ビタミンは「活性型」と「不活性型」の二つに大別できます。
人工的に作られたサプリメントなどのビタミンは不活性型で、多量に摂取しなければ、その
働きを期待できません。しかし、はちみつのビタミンは活性型であり、少量でも安定して
働いてくれる良質の天然ビタミンなのです。
ビタミンは、熱を加えると壊れてしまうので、非加熱の天然はちみつをオススメします。
また、ビタミンに限らず、その他の栄養素も花粉由来のものが多いため、花粉含有量の多い、
天然のはちみつをオススメします。
はちみつの色は、はちみつに含まれるミネラル分に由来しているため、色が濃いほどミネラル
の多いはちみつといえます。はちみつのミネラル分の内、特に多いのがカリウムです。
カリウムは、余分な塩分を体外へ排出する働きがあるため、不足すると高血圧を引き起こし
ます。
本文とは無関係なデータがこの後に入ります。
(** ** Parsing, [std::net::parser] *)

Definition digit_value (radix c : N) : option N :=
  let v := if is_ascii_digit c then Some (c - 48)
           else if is_ascii_lowercase c then Some (c - 97 + 10)
           else if is_ascii_uppercase c then Some (c - 65 + 10)
           else None in
  match v with Some v => if v <? radix then Some v else None | None => None end.
(** The digits at the start, at most [max_digits] of them: one more fails. *)
Fixpoint read_digits (radix limit : N) (digits : nat) (value : N) (s : str) : option (N * nat * str) :=
  match s with
  | [] => Some (value, O, [])
  | c :: s' =>
      match digit_value radix c with
      | None => Some (value, O, s)
      | Some d =>
          match digits with
          | O => None
          | S digits' =>
              let value := value * radix + d in
              if limit <? value then None
              else match read_digits radix limit digits' value s' with
                   | Some (v, n, rest) => Some (v, S n, rest)
                   | None => None
                   end
          end
      end
  end.
Definition read_number (radix limit : N) (max_digits : nat) (allow_zero_prefix : bool) (s : str) : option (N * str) :=
  match read_digits radix limit max_digits 0 s with
  | Some (v, n, rest) =>
      if (n =? 0)%nat then None
      else if negb allow_zero_prefix && bool_decide (head s = Some 48) && (1 <? n)%nat then None
      else Some (v, rest)
  | None => None
  end.
Definition read_char (c : N) (s : str) : option str :=
  match s with x :: s' => if x =? c then Some s' else None | [] => None end.
Definition read_separator {A} (sep : N) (index : nat) (inner : str → option (A * str)) (s : str) : option (A * str) :=
  match index with
  | O => inner s
  | _ => match read_char sep s with Some s => inner s | None => None end
  end.
Definition dot : N := 46.
Definition colon : N := 58.
Definition read_octet : nat → str → option (N * str) := λ i, read_separator dot i (read_number 10 255 3 false).
Definition read_ipv4_addr (s : str) : option (N * str) :=
  '(a, s) ← read_octet 0 s; '(b, s) ← read_octet 1 s; '(c, s) ← read_octet 2 s; '(d, s) ← read_octet 3 s;
  Some (ipv4 a b c d, s).
(** Up to [limit] groups, the [i]-th next; an IPv4 address counts for two and
    ends them. *)
Fixpoint read_groups (limit i : nat) (s : str) : list N * bool * str :=
  match limit with
  | O => ([], false, s)
  | S limit' =>
      match (if (1 <? limit)%nat then read_separator colon i read_ipv4_addr s else None) with
      | Some (v4, s) => ([v4 / 65536; v4 mod 65536], true, s)
      | None =>
          match read_separator colon i (read_number 16 65535 4 true) s with
          | Some (group, s) =>
              let '(groups, saw, s) := read_groups limit' (S i) s in (group :: groups, saw, s)
          | None => ([], false, s)
          end
      end
  end.
Definition read_ipv6_addr (s : str) : option (list N * str) :=
  let '(front, saw_ipv4, s) := read_groups 8 0 s in
  if (length front =? 8)%nat then Some (front, s)
  else if saw_ipv4 then None
  else
    s ← read_char colon s; s ← read_char colon s;
    let '(tail, _, s) := read_groups (8 - (length front + 1)) 0 s in
    Some (front ++ replicate (8 - length front - length tail) 0 ++ tail, s).
Definition parse_ip (s : str) : option IpAddr :=
  match read_ipv4_addr s with
  | Some (ip, rest) => if decide (rest = []) then Some (V4 ip) else None
  | None =>
      match read_ipv6_addr s with
      | Some (ip, rest) => if decide (rest = []) then Some (V6 ip) else None
      | None => None
      end
  end.

Example parse_ip_ex :
  parse_ip (lit "127.0.0.1") = Some (V4 (ipv4 127 0 0 1)) ∧ parse_ip (lit "127.0.0.01") = None
  ∧ parse_ip (lit "1.2.3") = None ∧ parse_ip (lit "256.1.1.1") = None
  ∧ parse_ip (lit "::1") = Some (V6 [0; 0; 0; 0; 0; 0; 0; 1]) ∧ parse_ip (lit "::") = Some (V6 (replicate 8 0))
  ∧ parse_ip (lit "::ffff:10.0.0.1") = Some (V6 [0; 0; 0; 0; 0; 0xFFFF; 0x0A00; 1])
  ∧ parse_ip (lit "fe80::1:2") = Some (V6 [0xFE80; 0; 0; 0; 0; 0; 1; 2])
  ∧ parse_ip (lit "1:2:3:4:5:6:7:8") = Some (V6 [1; 2; 3; 4; 5; 6; 7; 8])
  ∧ parse_ip (lit "1:2:3:4:5:6:7:8:9") = None ∧ parse_ip (lit "1::2::3") = None ∧ parse_ip (lit "example.com") = None.
Proof. vm_compute. done. Qed.

(** * Hosts *)

Definition normalize_dns_host (host : str) : str := trim_end_matches (N.eqb dot) (to_ascii_lowercase host).
Definition count_char (c : N) (s : str) : nat := length (filter (λ x, x = c) s).
Definition normalize_host (host : str) : str :=
  let host := trim host in
  match (if starts_with (lit "[") host then find (lit "]") host else None) with
  | Some last => normalize_dns_host (drop 1 (take last host))
  | None =>
      if bool_decide (count_char colon host = 1%nat) then
        normalize_dns_host (default [] (head (split_char colon host)))
      else normalize_dns_host host
  end.
(** [Host], a wrapped [String]. *)
Record Host : Type := { host_str : str }.
Definition host_parse (input : str) : outcome str Host :=
  let normalized := normalize_host input in
  if decide (normalized = []) then Err (lit "host is empty") else Ok {| host_str := normalized |}.
Definition without_scope (s : str) : str := match split_once 37 s with Some (ip, _) => ip | None => s end.
Definition is_loopback_host (host : Host) : bool :=
  let host := without_scope (host_str host) in
  if decide (host = lit "localhost") then true
  else match parse_ip host with Some ip => is_loopback_ip ip | None => false end.

(** * Domain patterns *)

Definition normalize_pattern (pattern : str) : str :=
  let pattern := trim pattern in
  if decide (pattern = lit "*") then lit "*"
  else match strip_prefix (lit "**.") pattern with
       | Some domain => lit "**." ++ normalize_host domain
       | None =>
           match strip_prefix (lit "*.") pattern with
           | Some domain => lit "*." ++ normalize_host domain
           | None => normalize_host pattern
           end
       end.
Inductive DomainPattern : Type := ApexAndSubdomains (d : str) | SubdomainsOnly (d : str) | Exact (d : str).
Definition parse_domain (domain : str) (build : str → DomainPattern) : DomainPattern :=
  let domain := trim domain in
  if decide (domain = []) then Exact [] else build domain.
Definition pattern_parse (input : str) : DomainPattern :=
  let input := trim input in
  if decide (input = []) then Exact []
  else match strip_prefix (lit "**.") input with
       | Some domain => parse_domain domain ApexAndSubdomains
       | None =>
           match strip_prefix (lit "*.") input with
           | Some domain => parse_domain domain SubdomainsOnly
           | None => Exact input
           end
       end.
Definition expand_domain_pattern (pattern : str) : list str :=
  match pattern_parse pattern with
  | Exact domain => [domain]
  | SubdomainsOnly domain => [lit "?*." ++ domain]
  | ApexAndSubdomains domain => [domain; lit "?*." ++ domain]
  end.
Definition is_global_wildcard_domain_pattern (pattern : str) : bool :=
  existsb (λ candidate, bool_decide (candidate = lit "*")) (expand_domain_pattern (normalize_pattern pattern)).

Definition normalize_domain (domain : str) : str := to_ascii_lowercase (trim_end_matches (N.eqb dot) domain).
Definition domain_eq (left right : str) : bool := bool_decide (normalize_domain left = normalize_domain right).
Definition is_subdomain_or_equal (child parent : str) : bool :=
  let child := normalize_domain child in
  let parent := normalize_domain parent in
  if decide (child = parent) then true else ends_with (dot :: parent) child.
Definition is_strict_subdomain (child parent : str) : bool :=
  let child := normalize_domain child in
  let parent := normalize_domain parent in
  negb (bool_decide (child = parent)) && ends_with (dot :: parent) child.
Definition pattern_allows (self candidate : DomainPattern) : bool :=
  match self, candidate with
  | Exact domain, Exact candidate => domain_eq candidate domain
  | Exact _, _ => false
  | SubdomainsOnly domain, Exact candidate => is_strict_subdomain candidate domain
  | SubdomainsOnly domain, SubdomainsOnly candidate => is_subdomain_or_equal candidate domain
  | SubdomainsOnly domain, ApexAndSubdomains candidate => is_strict_subdomain candidate domain
  | ApexAndSubdomains domain, (Exact candidate | SubdomainsOnly candidate | ApexAndSubdomains candidate) =>
      is_subdomain_or_equal candidate domain
  end.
その他にも、マグネシウム、鉄分など、健康的な血液循環に必要なミネラルが多く含ま
れています。
はちみつのポリフェノールは、植物花粉由来のもので、多種類のものが含まれています。
ポリフェノールには、活性酸素を除去する働きの抗酸化作用や、血栓をサラサラにして
動脈硬化の予防に働く作用があります。
活性酸素は、様々な疾患を引き起こしたり、細胞を破壊し老化を早める働きがあるため
ポリフェノールは、アンチエイジングの観点からも注目されている栄養素なのです。
タンパク質は、20種類のアミノ酸で構成されますが、この内、人間が体内で合成できない
アミノ酸を、必須アミノ酸(不可欠アミノ酸)といいます。
トレオニン、リジン、トリプトファン、ロイシン、バリン、フェニルアラニン、メチオニン、
イソロイシン、ヒスチジンの9種類。
人間の細胞は、常に新しく生まれ変わり、生命活動を維持します。
その材料となるアミノ酸は、大切な物質で、不足すると疲れが取れない、肌荒れが気になる
などの症状が出てきます。
必須アミノ酸は、食物から摂るしかないのですが、はちみつにも多くの必須アミノ酸が含ま
れているのです。
はちみつ中に存在する有機酸の内70%が「グルコン酸」です。
グルコン酸は、ブドウ糖が、みつばちの酵素で酸化された、糖酸の一種です。
グルコン酸は、有機酸の中で、唯一大腸まで届き、善玉菌を増やして悪玉菌を抑えるという
整腸作用のある有機酸なのです。
はちみつ中の酵素は、みつばち由来の天然酵素です。
酵素とは、タンパク質からできた生体触媒のことで、生命活動で起こる体内での化学変化を
促進させる物質です。
例えば、消化についていうと、アミラーゼという消化酵素が働き、ご飯のデンプンをブドウ糖
に分解して、腸で吸収できるようにするといった感じです。
はちみつ中の天然酵素は、アミラーゼ(ジアスターゼ)、ホスファターゼ、カタラーゼ、マルター
ゼ、サッカラーゼ(インべルターゼ)などがあります。
この中のサッカラーゼは、もともとショ糖である花蜜を分解して、はちみつの主要糖分である
ブドウ糖と果糖にする働きがあります。
天然酵素は熱に弱いため、非加熱の天然はちみつをオススメします。